In other news, housing starts came in at 1.2 million units—towards the top end of the range. Most of the growth was in multi-family construction. Building permits rose and exhibited the multi-family bias as well. To learn more, read July Housing Starts, Permits, and Sentiment.
Implications for mortgage REITs
Bonds were volatile again last week—the ten-year yield rose by 7 basis points. This is tough for mortgage REITs, although Annaly Capital reported decent earnings. To learn about Annaly’s quarter, read Broad Spectrum: Analyzing Annaly Capital’s 2Q16 Earnings.
That being said, recent volatility in the bond market isn’t necessarily good news for mortgage REITs. They hedge the interest rate risk of their portfolios—readjusting their hedges works against them. The perfect scenario for them is a Treasury market that moves very little and allows them a good yield pickup. For REITs, the good news is that the Fed is pretty much on hold.
A more dovish Fed is generally good news for agency REITs such as Annaly Capital Management (NLY) and American Capital Agency (AGNC). It will also help mortgage originators like PennyMac Mortgage Investment Trust (PMT) and Redwood Trust (RWT).
Investors interested in making directional bets on interest rates can look at the iShares 20+ Year Treasury Bond ETF (TLT).
Implications for homebuilders
Homebuilders such as PulteGroup (PHM) and CalAtlantic Group (CAA) will benefit from stronger-than-expected economic data.

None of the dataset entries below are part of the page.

(* ===== verification/PtrOps.v ===== *)
(** * Programs with pointers

    The operations of [Ptr] and [PtrView] keep the invariant of [PtrCollect], so
    a program made of them never touches a deleted manager or object and never
    loses an object it holds.  Then the cases the code does not handle: a
    pointer that was reset is still counted by its destructor and can be copied,
    an assignment reads its argument after deleting the object it is in, the
    counters wrap, and the cycle detector confuses objects. *)

From stdpp Require Import gmap.
From S2P Require Import Prelude Ptr PtrGraph PtrDecision PtrCollect.
Import Ptr PtrGraph PtrDecision PtrCollect.

#[local] Set Warnings "-clear-no-such-hyp".

Module PtrOps.

Section Ops.
Variable Visit : Z -> list member -> option (list member).
Variables own ty : Z -> Z.
Abbreviation inv := (Inv Visit own ty).

Lemma destroy_keeps h s E V :
  inv h (s :: E) V ->
  exists h', Ptr_destroy Visit (S (size (objects h))) (visitor_ s) h s = Defined h' /\
    inv h' E V /\ kept h h' E.
Proof.
  intros I. unfold Ptr_destroy.
  destruct (Reset_spec Visit own ty (S (size (objects h))) h s E V I) as (h1 & -> & I1 & K1);
    [lia|].
  destruct (release Visit own ty h1 E s V I1) as (h2 & -> & I2 & Ho & Ht).
  exists h2. split_and!; auto. eapply kept_twice; [exact K1 | by apply kept_same].
Qed.

(** Two counters of one manager go up together. *)
Lemma acquire h E V s o :
  inv h E V -> s ∈ E ++ member_ptrs h ++ V -> tgt h s = Some o ->
  zlen E + zlen (member_ptrs h) + zlen V + 1 < 2 ^ 16 ->
  exists h1 h2, IncrementManage h (pointer_manager_ s) 1 = Defined h1 /\
    Increment h1 (pointer_manager_ s) 1 = Defined h2 /\
    inv h2 (s :: E) V /\ objects h2 = objects h /\ (forall x, tgt h2 x = tgt h x).
Proof.
  intros I Hs Ht Hb. apply tgt_Some in Ht as (H0 & Hr & ->).
  destruct (inv_ptr _ _ _ _ _ _ I s Hs H0) as ([pm Hpm] & _).
  pose proof (ref_of_lookup _ _ _ Hpm) as Hl. rewrite Hl in Hr.
  destruct (inv_manage _ _ _ _ _ _ I _ pm Hpm) as (_ & Hpos & Hm).
  destruct (inv_ref _ _ _ _ _ _ I _ pm Hpm Hr) as (Hc & _).
  set (m := pointer_manager_ s) in *.
  pose proof (refs_le m E). pose proof (refs_le m V). pose proof (refs_le m (member_ptrs h)).
  pose proof (refs_nonneg m E). pose proof (refs_nonneg m V).
  pose proof (refs_nonneg m (member_ptrs h)).
  set (pm' := {| ref_counter_ := ref_counter_ pm + 1;
                 manage_counter_ := manage_counter_ pm + 1; deleter_ := deleter_ pm |}).
  unfold IncrementManage, Increment, manager. rewrite Hpm.
  eexists _, (set_manager h m pm'). split; [done|]. split.
  { simpl. rewrite lookup_insert_eq. simpl. unfold set_manager. simpl.
    rewrite insert_insert_eq, !wrap_small by (unfold in_width; lia). done. }
  split_and!; [|done|].
  - apply (inv_update _ _ _ h E V m pm); simpl; auto; try lia.
    + set_solver.
    + intros m' Hm' _. rewrite refs_cons, (proj2 (Z.eqb_neq _ m')) by (fold m; congruence). auto.
    + intros a (x & r & ? & ? & ?). exists x, r. split_and!; auto. by apply list_elem_of_further.
    + rewrite zlen_cons. lia.
    + rewrite refs_cons. fold m. rewrite Z.eqb_refl. lia.
    + rewrite refs_cons. fold m. rewrite Z.eqb_refl. lia.
  - intros x. apply (tgt_set h m pm); auto. simpl. lia.
Qed.

Lemma copy_counts h E V s o :
  inv h E V -> s ∈ E ++ member_ptrs h ++ V -> tgt h s = Some o ->
  zlen E + zlen (member_ptrs h) + zlen V + 1 < 2 ^ 16 ->
  exists h', Ptr_copy h s = Defined (h', s) /\ Ptr_of_shared h s = Defined (h', s) /\
    inv h' (s :: E) V /\ objects h' = objects h /\ (forall x, tgt h' x = tgt h x).
Proof.
  intros I Hs Ht Hb. destruct (acquire h E V s o I Hs Ht Hb) as (h1 & h2 & E1 & E2 & I2 & Ho & Htt).
  apply tgt_Some in Ht as (H0 & _). exists h2.
  unfold Ptr_copy, Ptr_of_shared, SharedPointer_copy, IncrementRef.
  rewrite (proj2 (Z.eqb_neq _ 0) H0), E1. simpl. rewrite (proj2 (Z.eqb_neq _ 0) H0), E2.
  unfold SharedPointer_Reset. simpl. split_and!; auto.
Qed.
Definition sample_busy : transport :=
  match run [TSend [1;2;3] [Sent 2]; TSend [4;5] []] (unix_OnConnected 7 new_transport).1 [] with
  | Defined (s, _) => s
  | Undefined => new_transport
  end.

Lemma queue_drains_witness :
  empty (socket_packet_queue_manager_ (WriteSocket [Sent 9; Sent 9] sample_busy).1) = true /\
  [3;1] ++ (WriteSocket [Sent 9; Sent 9] sample_busy).2
  = concat (map sized_write [[1;2;3]; [4;5]]).
Proof.
  apply (queue_drains [TSend [1;2;3] [Sent 2]; TSend [4;5] []]
    (unix_OnConnected 7 new_transport).1 sample_busy [3;1] [Sent 9; Sent 9] 9).
  - discriminate.
  - reflexivity.
  - repeat constructor; simpl; lia.
  - vm_compute. reflexivity.
  - apply (bool_decide_unpack _). vm_compute. exact I.
  - repeat constructor; simpl; lia.
  - lia.
  - vm_compute. lia.
Defined.

(** A packet that was partly sent and is stopped leaves the middle of its frame
    on the wire: the receiver takes the bytes of the next packets for the rest
    of it and emits a packet that nobody sent. *)
Lemma stop_corrupts_stream :
  (let* (_, wire) :=
     run [TSend [1;2;3;4] [Sent 3]; TSend [7;8] []; TSend [9] []; TStop 0;
          TWrite [Sent 9; Sent 9]] (unix_OnConnected 7 new_transport).1 [] in
   let* (_, es) := receive (fun _ => true) [[wire]] (unix_OnConnected 8 new_transport).1 in
   Defined es) = Defined [DataReceive [1;2;2;7]].
Proof. vm_compute. reflexivity. Qed.

(** *** The state of the connection *)

(** [UnixTcpTransport::Disconnect] leaves the state of the connection
    connected. *)
Lemma unix_disconnect_connected closed t :
  connection_state (unix_Disconnect closed t) = kConnected /\
  (closed = true -> socket_ (unix_Disconnect closed t) = kInvalidSocket).
Proof.
  unfold unix_Disconnect. simpl. destruct (socket_ t =? kInvalidSocket) eqn:E.
  - zbool. split; [done|]. intros _. done.
  - by destruct closed.
Qed.

(** A peer that closes the connection makes the socket readable with no bytes to
    read: the loop is not entered, so the Unix transport stays connected, while
    lwIP reports the error. *)
Lemma unix_ignores_close alloc_ok c t :
  unix_read_loop alloc_ok [{| count := 0; got := Some []; close_ok := c |}] t = Defined t.
Proof. simpl. by rewrite orb_true_r. Qed.

Lemma lwip_notices_close alloc_ok t :
  socket_ t <> kInvalidSocket ->
  exists t', lwip_ReadSocket alloc_ok Closed true t = Defined (t', [ConnectionError]) /\
    connection_state t' = kDisconnected /\ socket_ t' = kInvalidSocket.
Proof.
  intros Hs. unfold lwip_ReadSocket, lwip_Disconnect. simpl.
  rewrite (proj2 (Z.eqb_neq _ _) Hs). eauto.
Qed.

(** A connection ends in one event: success with the new socket, or an error and
    the state disconnected. *)
Lemma unix_connection_outcome sock opt conn t :
  let (t', es) := unix_connection_step (unix_Connect sock opt conn t) in
  connection_action_ t' = None /\
  if negb (sock =? kInvalidSocket) && opt && conn
  then es = [ConnectionSuccess] /\ connection_state t' = kConnected /\ socket_ t' = sock /\
       subscribed_ t' = true
  else es = [ConnectionError] /\ connection_state t' = kDisconnected /\ socket_ t' = socket_ t.
Proof.
  unfold unix_connection_step, unix_Connect, unix_connect. simpl.
  destruct (sock =? kInvalidSocket), opt, conn; simpl; auto.
Qed.

Lemma lwip_connection_outcome mtu sock rcvtimeo reuse nodelay conn t :
  let (t', es) :=
    lwip_connection_step mtu (lwip_Connect sock rcvtimeo reuse nodelay conn t) in
  connection_action_ t' = None /\
  if negb (sock <? 0) && rcvtimeo && reuse && nodelay && conn
  then es = [ConnectionSuccess] /\ connection_state t' = kConnected /\ socket_ t' = sock /\
       max_packet_size t' = mtu - 2
  else es = [ConnectionError] /\ connection_state t' = kDisconnected /\ socket_ t' = socket_ t.
Proof.
  unfold lwip_connection_step, lwip_Connect, lwip_connect. simpl.
  destruct (sock <? 0), rcvtimeo, reuse, nodelay, conn; simpl; auto.
Qed.

End TcpProperties.
Lemma complete_failed m : complete None m = (m, []).
Proof.
  unfold complete. assert (forall q acts, complete_loop None q acts = (acts, [])) as H.
  { induction q as [|i q IH]; intros acts; [done|]. cbn [complete_loop].
    destruct (acts !! i) as [a|] eqn:Ea; [|by apply IH]. destruct (subscribed a); [|by apply IH].
    simpl. by rewrite insert_id, IH. }
  rewrite H. by destruct m.
Qed.

Lemma wexec_stuck o m :
  stuck m -> no_success o -> stuck (wexec (top_op o) m).1 /\ (wexec (top_op o) m).2 = [].
Proof.
  intros Hs Ho. destruct o as [data os | os | [n|] | j]; simpl in *; try done.
  - unfold AddPacket.
    set (m1 := {| actions_ := _; queue_ := queue_ m ++ _; current_ := _; next_ := _ |}).
    assert (stuck m1) as Hs1.
    { destruct Hs as (i & q & a & Eq & Ea & Hi & Hst). exists i, (q ++ [next_ m]), a. simpl.
      rewrite Eq, lookup_insert_ne by lia. split_and!; try apply Hst; auto; lia. }
    destruct (current_ m); [done|]. by apply Send_stuck.
  - by apply Send_stuck.
  - by rewrite complete_failed.
  - split; [|done]. destruct Hs as (i & q & a & Eq & Ea & Hi & Hp & Hpend & Hall).
    unfold update_action. destruct (actions_ m !! j) as [b|] eqn:Eb; [|by exists i, q, a].
    unfold Update. destruct (decide (j = i)) as [-> | Hj].
    + rewrite Ea in Eb. injection Eb as <-. simpl. destruct (changed_ (ws_state a)); simpl.
      * rewrite Hp. exists i, q. eexists. simpl. rewrite lookup_insert_eq. split_and!; eauto.
      * exists i, q. eexists. simpl. rewrite lookup_insert_eq. split_and!; eauto.
    + destruct (changed_ (sa_machine b)); simpl;
        [destruct (state_ (ws_state b))|]; exists i, q, a; simpl;
        rewrite ?lookup_insert_ne, ?lookup_delete_ne by done; done.
Qed.
Definition q_set (s : QState) (m : manager) : manager :=
  {| q_state := SM.set s (q_state m); actions_ := actions_ m; send_queue_ := send_queue_ m;
     enqueue_transport_ := enqueue_transport_ m; subscribed_ := subscribed_ m;
     next_ := next_ m |}.

Definition with_actions (acts : gmap nat ServerSendPacketAction) (m : manager) : manager :=
  {| q_state := q_state m; actions_ := acts; send_queue_ := send_queue_ m;
     enqueue_transport_ := enqueue_transport_ m; subscribed_ := subscribed_ m;
     next_ := next_ m |}.

(** [Add]; the view of the packet is the old [next_]. *)
Definition Add (data : bytes) (m : manager) : manager :=
  let m1 := {| q_state := q_state m; actions_ := <[next_ m := new_packet data]> (actions_ m);
               send_queue_ := send_queue_ m ++ [next_ m];
               enqueue_transport_ := enqueue_transport_ m; subscribed_ := subscribed_ m;
               next_ := S (next_ m) |} in
  if decide (state_ (q_state m1) = kQueueEmpty) then q_set kQueueReady m1 else m1.

Definition SetTransport (c : nat) (m : manager) : manager :=
  let m1 := {| q_state := q_state m; actions_ := actions_ m; send_queue_ := send_queue_ m;
               enqueue_transport_ := Some c; subscribed_ := subscribed_ m;
               next_ := next_ m |} in
  if decide (state_ (q_state m1) = kTransportNotSet) then q_set kQueueReady m1 else m1.
(* ===== verification/ObjRegistry.v ===== *)
(** * The registry of classes ([obj/registry.*], [Domain::GetMostRelatedFactory])

    Classes register themselves with the id of their base.  The registry answers
    how many generations are between two classes, and the domain uses it to find
    the class to create for a stored object: the final class of the most derived
    class the object was stored with. *)

From stdpp Require Import gmap sorting.
From S2P Require Import Prelude Crc.

#[local] Set Warnings "-clear-no-such-hyp".

Module ObjRegistry.

(** [crc32::from_literal("Obj")] *)
Definition kObj : Z := Crc.from_literal [79; 98; 106].

(** The factories are the classes; the order in which an [unordered_map] is
    iterated is the one of [elements]. *)
Record Registry := {
  base_to_derived_ : gmap Z (list Z);
  factories_ : gset Z;
}.

(** The static tables of [GetRelations] and [GetFactories], where classes register. *)
Record Tables := { relations : gmap Z (list Z); factories : gset Z }.

Definition empty_tables : Tables := {| relations := ∅; factories := ∅ |}.

(** [factories.emplace] does not replace a factory; with [DEBUG] registering a
    class twice is an assertion. *)
Definition RegisterClass (cls_id base_id : Z) (t : Tables) : Tables :=
  {| factories := {[cls_id]} ∪ factories t;
     relations :=
       if base_id =? kObj then relations t
       else <[base_id := default [] (relations t !! base_id) ++ [cls_id]]> (relations t) |}.

(** The constructor copies the tables; the other operations are those of the copy. *)
Definition new_registry (t : Tables) : Registry :=
  {| base_to_derived_ := relations t; factories_ := factories t |}.

Definition UnregisterClass (cls_id : Z) (r : Registry) : Registry :=
  {| factories_ := factories_ r ∖ {[cls_id]};
     base_to_derived_ :=
       filter (fun kv => kv.2 <> [])
         (filter (fun c => c <> cls_id) <$> delete cls_id (base_to_derived_ r)) |}.

Definition IsExisting (r : Registry) (class_id : Z) : bool :=
  bool_decide (class_id ∈ factories_ r).

(** The loop over the derived classes of a class, [distance] being the recursive
    call. *)
Fixpoint children_distance (distance : Z -> Z) (derived_id : Z) (cs : list Z) : Z :=
  match cs with
  | [] => -1
  | c :: cs' =>
      if derived_id =? c then 1 else
      let d := distance c in
      if 0 <=? d then d + 1 else children_distance distance derived_id cs'
  end.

In the long term, builders will have an opportunity to meet pent-up demand when the economy finally starts hitting on all cylinders. Homebuilders still lack the confidence to really push out the volume, as evidenced by the number of housing starts—they’re well below pre-bubble historical levels of 1.5 million units per year. Meanwhile, pent-up demand continues to build. You can invest in homebuilders through the SPDR S&P Homebuilders ETF (XHB).